Mais quel est ce délire de chair offerte en pâture aux regards curieux, diront les esprits puritains ? Exhibitionnisme ? Vulgarité ? Voyeurisme ? Marine Poppin’s place plutôt l’effeuillage burlesque du côté d’une libération des corps dans leur multiformité. Certes, il s’empare des codes glamours du cabaret. Mais en tant que réappropriation contre-culturelle, il met aussi de côté ses standards de mensuration qui imposent une vision unique de la beauté des corps. Il montre ainsi que la beauté et la sensualité n’obéissent pas au diktat des canons. «L’effeuillage a un effet thérapeutique. Mon rapport au corps a complètement changé depuis que j’ai commencé. Au début, on est centrée sur soi et nos complexes, puis on voit plein d’autres personnes qui n’ont pas le même corps, le même âge, qui viennent d’autres univers, et qui sont belles. On se rend compte de la beauté de l’autre et ça nous fait prendre conscience de notre propre beauté. Ça n’éradique pas les complexes, mais c’est un pas en avant pour la confiance en soi. Et ça marche aussi juste en allant voir des spectacles, quand on voit toutes les morphologies sur scène et qu’on se rend compte que c’est incroyable ce que ces personnes font », relate Marine Poppin’s.
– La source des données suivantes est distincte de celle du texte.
(** * AutoMeta: the document-to-metadata pipeline

    A shallow embedding of [auto_meta_metadata_generation.py] (the notebook
    script followed by the enhanced Streamlit front end) and of
    [streamlit_app.py], with the properties of the pipeline proved over it.

    Python [str] values are sequences of Unicode code points; the third-party
    services (PDF and DOCX parsing, OCR, the summarization and keyword models,
    the file system, standard output) are the fields of one interface, and
    every call to one of them is recorded in a transcript. *)

From Stdlib Require Import ZArith NArith Ascii String.
From stdpp Require Import base tactics option list gmap.

Local Open Scope Z_scope.

(** ** Python strings *)

Abbreviation str := (list N).

(** An ASCII literal as a [str]. *)
Definition lit (s : string) : str := N_of_ascii <$> list_ascii_of_string s.

(** [str.isspace] on one code point: the characters CPython classifies as
    whitespace, which are the ones [str.strip()] and [str.split()] act on. *)
Definition is_space (c : N) : bool :=
  ((9 <=? c) && (c <=? 13) || (28 <=? c) && (c <=? 32)
   || (c =? 133) || (c =? 160) || (c =? 5760)
   || (8192 <=? c) && (c <=? 8202)
   || (c =? 8232) || (c =? 8233) || (c =? 8239) || (c =? 8287)
   || (c =? 12288))%N.

(** [s.lstrip()]. *)
Fixpoint lstrip (s : str) : str :=
  match s with
  | [] => []
  | c :: s' => if is_space c then lstrip s' else s
  end.

(** [s.rstrip()]. *)
Definition rstrip (s : str) : str := reverse (lstrip (reverse s)).

(** [s.strip()]. *)
Definition strip (s : str) : str := rstrip (lstrip s).

(** [sep.join(parts)]. *)
Fixpoint join (sep : str) (parts : list str) : str :=
  match parts with
  | [] => []
  | [p] => p
  | p :: ps => p ++ sep ++ join sep ps
  end.

(** [s.split()] with no argument: runs of whitespace separate the tokens and
    no empty token is produced.  [cur] holds the token being read, reversed. *)
Fixpoint split_ws_from (cur : str) (s : str) : list str :=
  match s with
  | [] => match cur with [] => [] | _ => [reverse cur] end
  | c :: s' =>
      if is_space c
      then match cur with
           | [] => split_ws_from [] s'
           | _ => reverse cur :: split_ws_from [] s'
           end
      else split_ws_from (c :: cur) s'
  end.

Definition split_ws (s : str) : list str := split_ws_from [] s.

(** [s.split(sep)] for a one-character separator: every occurrence of [sep]
    cuts, and empty pieces are kept. *)
Fixpoint split_on (sep : N) (s : str) : list str :=
  match s with
  | [] => [[]]
  | c :: s' =>
      if (c =? sep)%N then [] :: split_on sep s'
      else match split_on sep s' with
           | [] => [[c]]
           | p :: ps => (c :: p) :: ps
           end
  end.

(** [s[i:j]] for non-negative [i] and [j]; a bound past the end is cut at
    the end, and [j <= i] gives the empty string. *)
Definition slice (s : str) (i j : Z) : str :=
  take (Z.to_nat (j - i)) (drop (Z.to_nat i) s).

(** [len(s)]. *)
Definition len {A} (l : list A) : Z := Z.of_nat (length l).

(** Truth value of a string: [if text] holds for the non-empty ones. *)
Definition truthy (s : str) : bool :=
  match s with [] => false | _ => true end.

Definition period : N := 46.

(** Universal newlines, as a file opened in text mode with [newline=None]
    delivers its decoded content: each ["\r\n"] and each remaining ["\r"]
    becomes ["\n"]. *)
Fixpoint universal_newlines (s : str) : str :=
  match s with
  | [] => []
  | c :: s' =>
      if (c =? 13)%N
      then 10%N :: match s' with
                   | [] => []
                   | d :: s'' =>
                       if (d =? 10)%N then universal_newlines s''
                       else universal_newlines s'
                   end
      else c :: universal_newlines s'
  end.

(** ** Exceptions and results *)

Inductive exn : Type :=
  | IndexError
  | KeyError (key : str)
  | ValueError
  | LibraryError (name : str).

Inductive result (A : Type) : Type :=
  | Ok (a : A)
  | Raise (e : exn).
Arguments Ok {A} a.
Arguments Raise {A} e.

(** ** The metadata record

    The dictionary built by [generate_metadata], with its keys in insertion
    order. *)
Record MetadataRecord : Type := mkMetadata {
  title : str;
  summary : str;
  keywords : list str;
  document_type : str;
  word_count : Z
}.

(** ** The external services *)

Class Services : Type := {
  World : Type;
  PdfDocument : Type;
  Page : Type;
  DocxDocument : Type;
  Paragraph : Type;
  Image : Type;
  Score : Type;
  (** [pathlib.Path(p).suffix] and [str.lower] *)
  Path_suffix : str -> str;
  str_lower : str -> str;
  (** [os.path.exists]: it answers [False] where the test itself fails and
      raises nothing for a [str] path *)
  os_path_exists : str -> World -> bool;
  (** [fitz.open], iteration over the document, [page.get_text()] *)
  fitz_open : str -> World -> result PdfDocument * World;
  pdf_pages : PdfDocument -> list Page;
  Page_get_text : Page -> World -> result str * World;
  (** [docx.Document], [doc.paragraphs], [para.text] *)
  docx_Document : str -> World -> result DocxDocument * World;
  paragraphs : DocxDocument -> list Paragraph;
  Paragraph_text : Paragraph -> str;
  (** [pdf2image.convert_from_path], [pytesseract.image_to_string] *)
  convert_from_path : str -> World -> result (list Image) * World;
  image_to_string : Image -> World -> result str * World;
  (** [Path(p).read_bytes().decode(encoding)]: the content of the file,
      decoded *)
  Path_read_decoded : str -> str -> World -> result str * World;
  (** [print(line)] on the standard output of the process *)
  builtin_print : str -> World -> result () * World;
  (** the summarization pipeline, called as
      [summarizer(text, max_length=.., min_length=.., do_sample=..)] *)
  summarizer_call :
    str -> Z -> Z -> bool -> World -> result (list (gmap str str)) * World;
  (** [kw_model.extract_keywords(text, keyphrase_ngram_range=..,
      stop_words=.., top_n=..)] *)
  kw_extract_keywords :
    str -> Z * Z -> str -> Z -> World -> result (list (str * Score)) * World;
  (** [json.dumps(record, indent=..)] and [yaml.dump(record, sort_keys=..)],
      on a record of strings, a list of strings and an integer *)
  json_dumps : MetadataRecord -> Z -> str;
  yaml_dump : MetadataRecord -> bool -> str
}.

(** [Path(p).read_text(encoding=...)]: the file is opened in text mode, so
    its decoded content goes through the universal newlines translation. *)
Definition Path_read_text `{S : Services} (path encoding : str) (w : World)
  : result str * World :=
  (match (Path_read_decoded path encoding w).1 with
   | Ok content => Ok (universal_newlines content)
   | Raise e => Raise e
   end,
   (Path_read_decoded path encoding w).2).

Section Pipeline.
Context `{S : Services}.

(** ** Transcript of the calls to the services *)

Inductive event : Type :=
  | EvExists (path : str)
  | EvFitzOpen (path : str)
  | EvGetText (page : Page)
  | EvDocxDocument (path : str)
  | EvConvertFromPath (path : str)
  | EvImageToString (image : Image)
  | EvReadText (path : str) (encoding : str)
  | EvSummarize (input : str) (max_length min_length : Z) (do_sample : bool)
      (reply : result (list (gmap str str)))
  | EvKeywords (input : str) (ngram_range : Z * Z) (stop_words : str)
      (top_n : Z) (reply : result (list (str * Score)))
  | EvPrint (line : str).

(** ** Computations: world passing, exceptions, transcript *)

Record outcome (A : Type) : Type := mkOutcome {
  res : result A;
  world : World;
  log : list event
}.
Arguments mkOutcome {A} res world log.
Arguments res {A} o.
Arguments world {A} o.
Arguments log {A} o.

Definition M (A : Type) : Type := World -> outcome A.

Definition ret {A} (a : A) : M A := fun w => mkOutcome (Ok a) w [].

Definition raise {A} (e : exn) : M A := fun w => mkOutcome (Raise e) w [].

Definition bind {A B} (m : M A) (k : A -> M B) : M B :=
  fun w =>
    let o := m w in
    match res o with
    | Ok a => let o' := k a (world o) in
              mkOutcome (res o') (world o') (log o ++ log o')
    | Raise e => mkOutcome (Raise e) (world o) (log o)
    end.
(** * TSLA -> BTC regime edge: the daily regime engine and the live signal

    A shallow embedding of [src/app.py]: the rolling Granger-causality
    regime classifier [_get_daily_regime] and the live signal generator
    [get_live_signal], with the properties of the specification stated
    and proved (or refuted) over the embedding.

    Modelling choices, all following the source:
    - a Python/NumPy float is an IEEE-754 binary64 value, taken from the
      Standard Library's executable specification [SpecFloat] at precision
      53 and maximal exponent 1024 (NaN, infinities and signed zeros
      included);
    - an exception is an explicit [Raise] outcome; a bare [except:] is
      [try_except], which catches every exception;
    - the data provider ([yf.download]) is a record of the three answers
      the program asks for; the statistical test of statsmodels
      ([grangercausalitytests]) and the logarithm of positive finite
      numbers are section variables: the program is verified for every
      behaviour of these collaborators;
    - the module-level dictionary [cache] is threaded explicitly. *)

From Stdlib Require Import ZArith QArith Bool List Lia.
From Stdlib Require Import Floats.SpecFloat.
From stdpp Require Import base option list strings gmap sorting.

Local Open Scope Z_scope.

(** ** binary64 arithmetic *)

Module F64.

Definition prec : Z := 53.
Definition emax : Z := 1024.

Definition t : Type := spec_float.

Definition nan : t := S754_nan.
Definition inf : t := S754_infinity false.
Definition neg_inf : t := S754_infinity true.

Definition mul : t -> t -> t := SFmul prec emax.
Definition div : t -> t -> t := SFdiv prec emax.
Definition sub : t -> t -> t := SFsub prec emax.
Definition neg : t -> t := SFopp.

(** Python's [a < b] and [a > b] on floats: false as soon as one side
    is NaN. *)
Definition lt (a b : t) : bool := SFltb a b.
Definition gt (a b : t) : bool := SFltb b a.
Definition le (a b : t) : bool := SFleb a b.

Definition is_nan (x : t) : bool :=
  match x with S754_nan => true | _ => false end.

Definition valid (x : t) : bool := valid_binary prec emax x.

(** The float of an integer, and the correctly rounded quotient of two
    integers.  A decimal literal [n / 10^k] whose numerator and
    denominator are below [2^53] denotes exactly [of_ratio n (10^k)]. *)
Definition of_Z (n : Z) : t := binary_normalize prec emax n 0 false.
Definition of_ratio (n d : Z) : t := div (of_Z n) (of_Z d).

(** The rational value of a finite float (0 for the others). *)
Definition to_Q (x : t) : Q :=
  match x with
  | S754_finite s m (Zneg p) => Qmake (cond_Zopp s (Zpos m)) (2 ^ p)
  | S754_finite s m e => inject_Z (cond_Zopp s (Zpos m) * 2 ^ e)
  | _ => 0%Q
  end.

Definition is_finite (x : t) : bool :=
  match x with
  | S754_finite _ _ _ | S754_zero _ => true
  | _ => false
  end.

(** Round half to even of [m / 2^k], for [k > 0]. *)
Definition rne_shift (m k : Z) : Z :=
  let q := m / 2 ^ k in
  let r := m mod 2 ^ k in
  match 2 * r ?= 2 ^ k with
  | Lt => q
  | Gt => q + 1
  | Eq => if Z.even q then q else q + 1
  end.
(** * Localization manager backend: local TTL/LRU cache, artifact generator
      and two-tier lookup endpoint (Go, package main).

    The development follows the Go source: [TTLCache] with its [Get], [Put],
    [Size] and [Clear]; [interpolateTemplate]; [getLocalizedComponent]; and
    the handler [getLocalizedComponentEndpoint].

    Conventions of the embedding.
    - Go [string] is a byte string: Rocq [string].
    - Go [int], [time.Time] and [time.Duration] are [Z]; instants and
      durations are counted in nanoseconds, without the saturation of
      [time.Duration] at the ends of int64.
    - Go maps are stdpp [gmap]s.
    - A JSON text held by the remote store is represented by the component
      that [json.Unmarshal] reads from it; [json.Marshal] followed by
      [json.Unmarshal] is [json_round_trip].
    - Every clock read and every answer of the remote store is an input of
      the operation that performs it.
    - A request is handled from start to end without interleaving with
      another request (the cache's mutex makes each single [Get]/[Put]
      atomic; the handler as a whole is modelled sequentially). *)

From Stdlib Require Import ZArith String Ascii.
From Stdlib Require Import DecimalString DecimalZ DecimalPos.
From stdpp Require Import base gmap strings list fin_maps sorting.

Open Scope Z_scope.

(** ** container/list, as used by the cache

    A list element is a heap node; the cache keeps the same node in the
    map [cache] and in [lruList].  A node is modelled by its identity [eid]
    (its address) and its payload; the doubly linked list is the sequence of
    its nodes from [Front] to [Back]. *)

Module GoList.
Section GoList.
Context {V : Type}.

Record cacheEntry := CacheEntry { key : string; value : V }.

Record Element := MkElement { eid : nat; Value : cacheEntry }.

Definition is_node (e : nat) (x : Element) : bool := Nat.eqb (eid x) e.

(** [l.Len()] *)
Definition Len (l : list Element) : Z := Z.of_nat (length l).

(** [l.Front()]: the first node, [nil] on an empty list. *)
Definition Front (l : list Element) : option Element := head l.

(** Dereference of a node handle. *)
Definition node (e : nat) (l : list Element) : option Element :=
List.find (is_node e) l.

(** [l.Remove(e)]: unlinks [e]; nothing happens when [e] is not in [l]. *)
Definition Remove (e : nat) (l : list Element) : list Element :=
List.filter (fun x => negb (is_node e x)) l.

(** [l.MoveToBack(e)]: nothing happens when [e] is not in [l]. *)
Definition MoveToBack (e : nat) (l : list Element) : list Element :=
match node e l with
| Some x => Remove e l ++ [x]
| None => l
end.

(** [l.PushBack(v)] with the address [e] of the node it allocates. *)
Definition PushBack (e : nat) (v : cacheEntry) (l : list Element)
: list Element :=
l ++ [MkElement e v].
(** C7: the embeddings of [src/war.c] and [src/war.cpp] compute the same
    final state (flag, buffers, [last_result], loop index and storage calls)
    for every command state and every behaviour of the storage functions. *)
Theorem war_c_cpp_agree (s : state) :
  WarC.fragment READ_BUFFER_SIZE WRITE_BUFFER_SIZE SECTOR_SIZE st s =
  WarCpp.fragment READ_BUFFER_SIZE WRITE_BUFFER_SIZE SECTOR_SIZE st s.
Proof. reflexivity. Qed.

(** C8: when [tamperdetected] does not hold after the range check, the
    fragment only performs the read and stores its result: the selected
    buffer holds what the read produced, and no wipe, copy or write-back
    happens. *)
Theorem flag_clear_only_read (s : state)
    (Hoff : tamperdetected (WarC.range_check s) = false) :
  frag s =
  {| cur_cmd := set_last_result
                  (store_sel_buf (cur_cmd s) (snd (read_result s)))
                  (fst (read_result s));
     tamperdetected := false;
     i := i s;
     calls := calls s ++
       [ReadSectors (IF_MD2 (lun (cur_cmd s))) (sector (cur_cmd s))
          (MIN (Z.quot READ_BUFFER_SIZE SECTOR_SIZE) (count (cur_cmd s)))
          (data_select (cur_cmd s)) (sel_buf (cur_cmd s))] |}.
Proof.
  rewrite range_check_eq in Hoff; cbn [tamperdetected] in Hoff.
  run_fragment s r b Hr Ht; [congruence|]. reflexivity.
Qed.

(** C9: the count passed to [storage_read_sectors] is at most
    [READ_BUFFER_SIZE/SECTOR_SIZE] and the count passed to
    [storage_write_sectors] at most [WRITE_BUFFER_SIZE/SECTOR_SIZE], for
    every [cur_cmd.count]. *)
Theorem sector_counts_clamped (s : state) :
  Forall (fun e => match e with
                   | ReadSectors _ _ n _ _ => n <= Z.quot READ_BUFFER_SIZE SECTOR_SIZE
                   | WriteSectors _ _ n _ _ => n <= Z.quot WRITE_BUFFER_SIZE SECTOR_SIZE
                   end)
         (new_calls s (frag s)).
Proof.
  run_fragment s r b Hr Ht.
  - rewrite <- app_assoc, new_calls_app.
    constructor; [apply MIN_le_l|].
    destruct (48195 <=? sector (cur_cmd s)); repeat constructor.
    apply MIN_le_l.
  - rewrite new_calls_app. repeat constructor. apply MIN_le_l.
Qed.
(** ** Errors raised by the body *)

(** C2, as the code has it.  [run] handles the cancellation signal only.  A
    body that yields N values and then throws is driven by N
    get-then-resume pairs up to the throw; the exception leaves the thread
    function, the process is terminated and no event can fire any more.  The
    caller is still blocked at line 81 of its N-th [resume] (at line 35 of the
    constructor when N = 0): the call never returns and nothing is reported
    to the caller. *)
Theorem body_error_terminates nd (b : stmt Y) std tag sc :
  straight b = true ->
  exists fuel f,
    drive nd fuel
      (init result0 (Seq b (Throw std tag))
            (get_resume (length (yields_of b)) ++ sc)) = f
    /\ halted f = Some Terminated
    /\ worker f = WBody (Unwind (UserException std tag)) []
    /\ caller f = match yields_of b with
                  | [] => CCtor CtorBlocked
                  | _ :: _ => CResume RBlocked
                  end
    /\ gets (log f) = yields_of b
    /\ resumes (log f) = length (yields_of b) - 1
    /\ (forall e, fire nd e f = None).
Proof.
  intros Hb.
  destruct (throwing_total nd b std tag sc Hb)
    as (fuel & f & D & H & W & C & S & Q & G & N & P).
  exists fuel, f. repeat split; auto.
  intros e. eapply halted_dead; eauto.
Qed.

End Proofs.
(** [sign_artifact] validates nothing: an artifact without a str
    workspaceId (no such key, another type of value, or no dict at all) is
    signed like any other, and no verification of its token can succeed.
    With the right key, and whatever workspace is expected, the call
    raises: the error of the subscript when there is no workspaceId to
    read, the workspace mismatch error when the value is not a str. *)
Theorem artifact_without_workspace_never_verifies (a : Artifact)
  (priv pub kid : string) (sk pk : JWK) (nonce : N) :
  wf a = true -> workspace_of a = None ->
  from_pem (encode priv) = Ok sk -> from_pem (encode pub) = Ok pk ->
  key_pair sk pk ->
  exists tok : string,
    sign_artifact a priv kid nonce = Ok tok
    /\ forall expected : string,
         verify_artifact tok pub expected
         = Raise (match subscript a "workspaceId" with
                  | Raise e => e
                  | Ok _ => workspace_mismatch
                  end).
Proof.
  intros Hwf Hnone Hsk Hpk Hpair.
  destruct (sign_then_verify sk pk kid (signed_payload a) nonce Hpair)
    as (tok & t & Hsign & Hdes & _ & Hpl & Hver).
  exists tok. split.
  - unfold sign_artifact. rewrite Hsk. exact Hsign.
  - intros expected. unfold verify_artifact.
    rewrite Hpk. cbn [bind]. rewrite Hdes. cbn [bind]. rewrite Hver. cbn [bind].
    rewrite Hpl. unfold signed_payload. rewrite (loads_bytes_dumps a Hwf).
    cbn [bind]. destruct (subscript a "workspaceId") as [ws|e] eqn:Hsub;
      [|reflexivity].
    cbn [bind]. destruct a as [| | | | |m]; try discriminate.
    cbn [subscript workspace_of] in *.
    destruct (dict_get "workspaceId" m) as [v|]; [|discriminate].
    injection Hsub as <-. destruct v; try reflexivity. discriminate.
Qed.

(** A key that cannot be read stops both functions before any token is
    made or read. *)
Lemma bad_pem_raises (a : Artifact) (pem kid tok expected : string) (nonce : N)
  (e : exc) :
  from_pem (encode pem) = Raise e ->
  sign_artifact a pem kid nonce = Raise e
  /\ verify_artifact tok pem expected = Raise e.
Proof.
  intros H. unfold sign_artifact, verify_artifact. rewrite H. split; reflexivity.
Qed.

End WithJwcrypto.

(** C3, as the code has it: the payload is [json.dumps(art)] with its
    default arguments, encoded: the fields come in the artifact's own
    order, with a comma and a space between members and a colon and a space
    after each key.  The payload reads back as the artifact, so two
    artifacts have the same payload bytes exactly when they are the same
    value with the same field order at every level. *)
Theorem payload_follows_field_order (a1 a2 : Artifact) :
  (forall m : list (string * json),
      signed_payload (JObj m)
      = encode ("{" +:+ String.concat ", "
                        (map (fun kv => dumps_str (fst kv) +:+ ": " +:+ dumps (snd kv)) m)
                    +:+ "}"))
  /\ (wf a1 = true -> loads_bytes (signed_payload a1) = Some a1)
  /\ (wf a1 = true -> wf a2 = true ->
      (signed_payload a1 = signed_payload a2 <-> a1 = a2)).
Proof.
  split; [reflexivity|]. split.
  - apply loads_bytes_dumps.
  - intros H1 H2. split; [now apply encode_dumps_inj | now intros ->].
Qed.

(** The payload is printable ASCII: [encode] changes nothing in it, and a
    character of a field that is not printable ASCII (a line feed, a
    letter with an accent) appears in it as an escape. *)
Theorem signed_payload_ascii (a : Artifact) :
  printable (signed_payload a) = true /\ signed_payload a = dumps a.
Proof.
  unfold signed_payload.
  rewrite (encode_printable _ (dumps_printable a)).
  split; [apply dumps_printable | reflexivity].
Qed.

End ArtifactPy.

(* ====================================================================== *)
(** ** A small instance of the jwcrypto interface                           *)
(* ====================================================================== *)

(** The functions of [ArtifactPy] are stated over the interface of the
    jwcrypto library.  [RefJws] is an instance of it that computes: keys are
    named strings and the signature of a message is a tag built from the
    key's name, which is all the laws of the interface ask for.  It serves
    to run the functions on concrete tokens. *)

Module RefJws.
Import Str Json Py.
Lemma ht_insert_base_from (n : nat) (b : Z) (ht : ht_hash_table)
    (key value : string) (ht' : ht_hash_table) :
  base_from b ht -> ht_insert n ht key value = Ret ht' -> base_from b ht'.
Proof.
  revert b ht key value ht'.
  induction n as [|n IH]; intros b ht key value ht' Hb Hrun; [discriminate|].
  simpl in Hrun.
  destruct (load ht) as [l| |]; simpl in Hrun; try discriminate.
  assert (Hstep : forall ht1, base_from b ht1 ->
            insert_loop n ht1 key value (ht_get_hash key (size ht1) 0) 1
            = Ret ht' -> base_from b ht').
  { intros ht1 Hb1 Hloop. apply insert_loop_shape in Hloop as (E & _).
    unfold base_from in *. rewrite E. exact Hb1. }
  destruct (70 <? l); [|apply (Hstep ht); assumption].
  unfold resize_with in Hrun.
  destruct (Z.ltb_spec (int32 (base_size ht * 2)) HT_INITIAL_BASE_SIZE) as [|Hge];
    [apply (Hstep ht); assumption|].
  destruct (ht_new_sized n (int32 (base_size ht * 2))) as [new_ht| |] eqn:Hnew;
    simpl in Hrun; try discriminate.
  destruct (rehash (ht_insert n) (items ht) new_ht) as [ht1| |] eqn:Hre;
    simpl in Hrun; try discriminate.
  destruct (ht_del_hash_table ht); simpl in Hrun; try discriminate.
  apply (Hstep ht1); [|exact Hrun].
  apply (rehash_preserves (base_from b) (ht_insert n) (items ht) new_ht);
    [intros t k v t'; apply IH| |exact Hre].
  apply ht_new_sized_inv in Hnew as (p & _ & Hbase & _).
  unfold base_from in *. rewrite Hbase.
  pose proof (int32_range (base_size ht * 2)) as Hr.
  split; [|exact Hr].
  (* a doubled base size that is still at least 50 did not wrap around *)
  unfold HT_INITIAL_BASE_SIZE in Hge.
  destruct (Z.le_gt_cases (base_size ht) 0) as [Hneg|Hpos]; [lia|].
  destruct (Z.le_gt_cases (base_size ht * 2) INT_MAX) as [Hfit|Hover].
  - rewrite int32_small in * by (unfold INT_MIN, INT_MAX in *; lia). lia.
  - exfalso. unfold int32, wrap, INT_MIN, INT_MAX in *.
    change (2 ^ (32 - 1)) with 2147483648 in *.
    change (2 ^ 32) with 4294967296 in *.
    change (2 ^ 31) with 2147483648 in *.
    assert (E : (base_size ht * 2 + 2147483648) mod 4294967296
                = base_size ht * 2 - 2147483648).
    { symmetry. apply (Z.mod_unique _ _ 1); lia. }
    rewrite E in Hge. lia.
Qed.
Lemma isApprovedPathSafe_inv pose s :
  (target_lanelets (lane_change_path (status_ s)) = [] /\
   isApprovedPathSafe pose s = Raise (empty_vector "target_lanelets")) \/
  (target_lanelets (lane_change_path (status_ s)) <> [] /\
   exists r, isApprovedPathSafe pose s = Ok (r, s)).
Proof.
  unfold isApprovedPathSafe. msimpl.
  destruct (target_lanelets _) as [|t ts]; cbn [head].
  - left. split; reflexivity.
  - right. split; [discriminate|]. eexists. reflexivity.
Qed.

Lemma isAbortConditionSatisfied_inv s satisfied s' :
  isAbortConditionSatisfied s = Ok (satisfied, s') ->
  let within :=
    util_lane_change.isEgoWithinOriginalLane (current_lanes (status_ s))
      (ego_pose_of s) (parameters (planner_data_ (base s))) in
  is_abort_condition_satisfied_ s' = false /\
  match current_lane_change_state_ s' with
  | Normal => satisfied = false
  | Cancel => satisfied = true /\ within = true
  | Stop => satisfied = enable_abort_lane_change (lane_change (parameters_ s)) /\
            within = false
  | Abort => satisfied = true /\ within = false /\
             enable_abort_lane_change (lane_change (parameters_ s)) = true
  end /\
  is_abort_path_approved_ s' = is_abort_path_approved_ s /\
  (current_lane_change_state_ s' = Abort -> is_abort_path_approved_ s = false ->
   is_Some (abort_path_ s')) /\
  (current_lane_change_state_ s' <> Abort \/ is_abort_path_approved_ s = true ->
   abort_path_ s' = abort_path_ s) /\
  base s' = base s /\ status_ s' = status_ s /\ parameters_ s' = parameters_ s.
Proof.
  unfold isAbortConditionSatisfied, ego_pose_of. intros E. cbv zeta.
  apply bind_inv in E as ([] & s1 & [= <-] & E).
  apply bind_inv in E as ([] & s2 & [= <-] & E).
  apply bind_inv in E as (s0 & s3 & [= <- <-] & E).
  cbn [parameters_ set_current_lane_change_state_ set_is_abort_condition_satisfied_
       is_activated_ is_abort_path_approved_ base status_] in E.
  destruct (enable_cancel_lane_change _); cbn [negb] in E;
    [|injection E as <- <-; settle].
  destruct (is_activated_ s); cbn [negb] in E; [|injection E as <- <-; settle].
  apply bind_inv in E as ([is_path_safe pose] & s4 & E4 & E).
  destruct (isApprovedPathSafe_inv Pose_zero
              (set_current_lane_change_state_ Normal
                 (set_is_abort_condition_satisfied_ false s)))
    as [[_ Ef]|[_ [r Er]]]; [congruence|].
  rewrite Er in E4. injection E4 as -> <-. cbn [fst snd] in E.
  destruct is_path_safe; cbn [negb] in E; [injection E as <- <-; settle|].
  apply bind_inv in E as (ego & s5 & [= <- <-] & E). cbv zeta in E.
  cbn [parameters_ set_current_lane_change_state_ set_is_abort_condition_satisfied_
       is_activated_ is_abort_path_approved_ base status_] in E.
  destruct (util_lane_change.isEgoWithinOriginalLane _ _ _).
  { apply bind_inv in E as ([] & s6 & [= <-] & E). injection E as <- <-. settle. }
  destruct (enable_abort_lane_change (lane_change (parameters_ s))) eqn:Hflag;
    cbn [negb] in E.
  2:{ apply bind_inv in E as ([] & s6 & [= <-] & E). injection E as <- <-. settle. }
  destruct (util_lane_change.getAbortPaths _ _ _ _ _) as [found|];
    destruct (is_abort_path_approved_ s) eqn:Happroved; cbn [negb andb] in E.
  - apply bind_inv in E as ([] & s6 & [= <-] & E).
    apply bind_inv in E as ([] & s7 & [= <-] & E). injection E as <- <-. settle.
  - apply bind_inv in E as ([] & s6 & [= <-] & E).
    apply bind_inv in E as ([] & s7 & [= <-] & E). injection E as <- <-. settle.
  - change (bool_decide (is_Some None)) with false in E. cbn [negb andb] in E.
    apply bind_inv in E as ([] & s6 & [= <-] & E).
    apply bind_inv in E as ([] & s7 & [= <-] & E). injection E as <- <-. settle.
  - change (bool_decide (is_Some None)) with false in E. cbn [negb andb] in E.
    apply bind_inv in E as ([] & s6 & [= <-] & E). injection E as <- <-. settle.
Qed.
Et de même que l’effeuillage burlesque peut aider à changer de regard sur son corps, à se défaire d’un regard unique imposé, il est aussi une façon d’affirmer le contrôle de son corps. « On est maîtresses de ce qu’on fait sur scène, de ce qu’on montre ou pas », rappelle Marine Poppin’s. Entre le puritanisme sociétal et l’hypersexualisation subie des corps dans les médias de l’image, l’effeuillage burlesque semble proposer une voie médiane, celle d’une sensualité choisie et assumée, libératrice.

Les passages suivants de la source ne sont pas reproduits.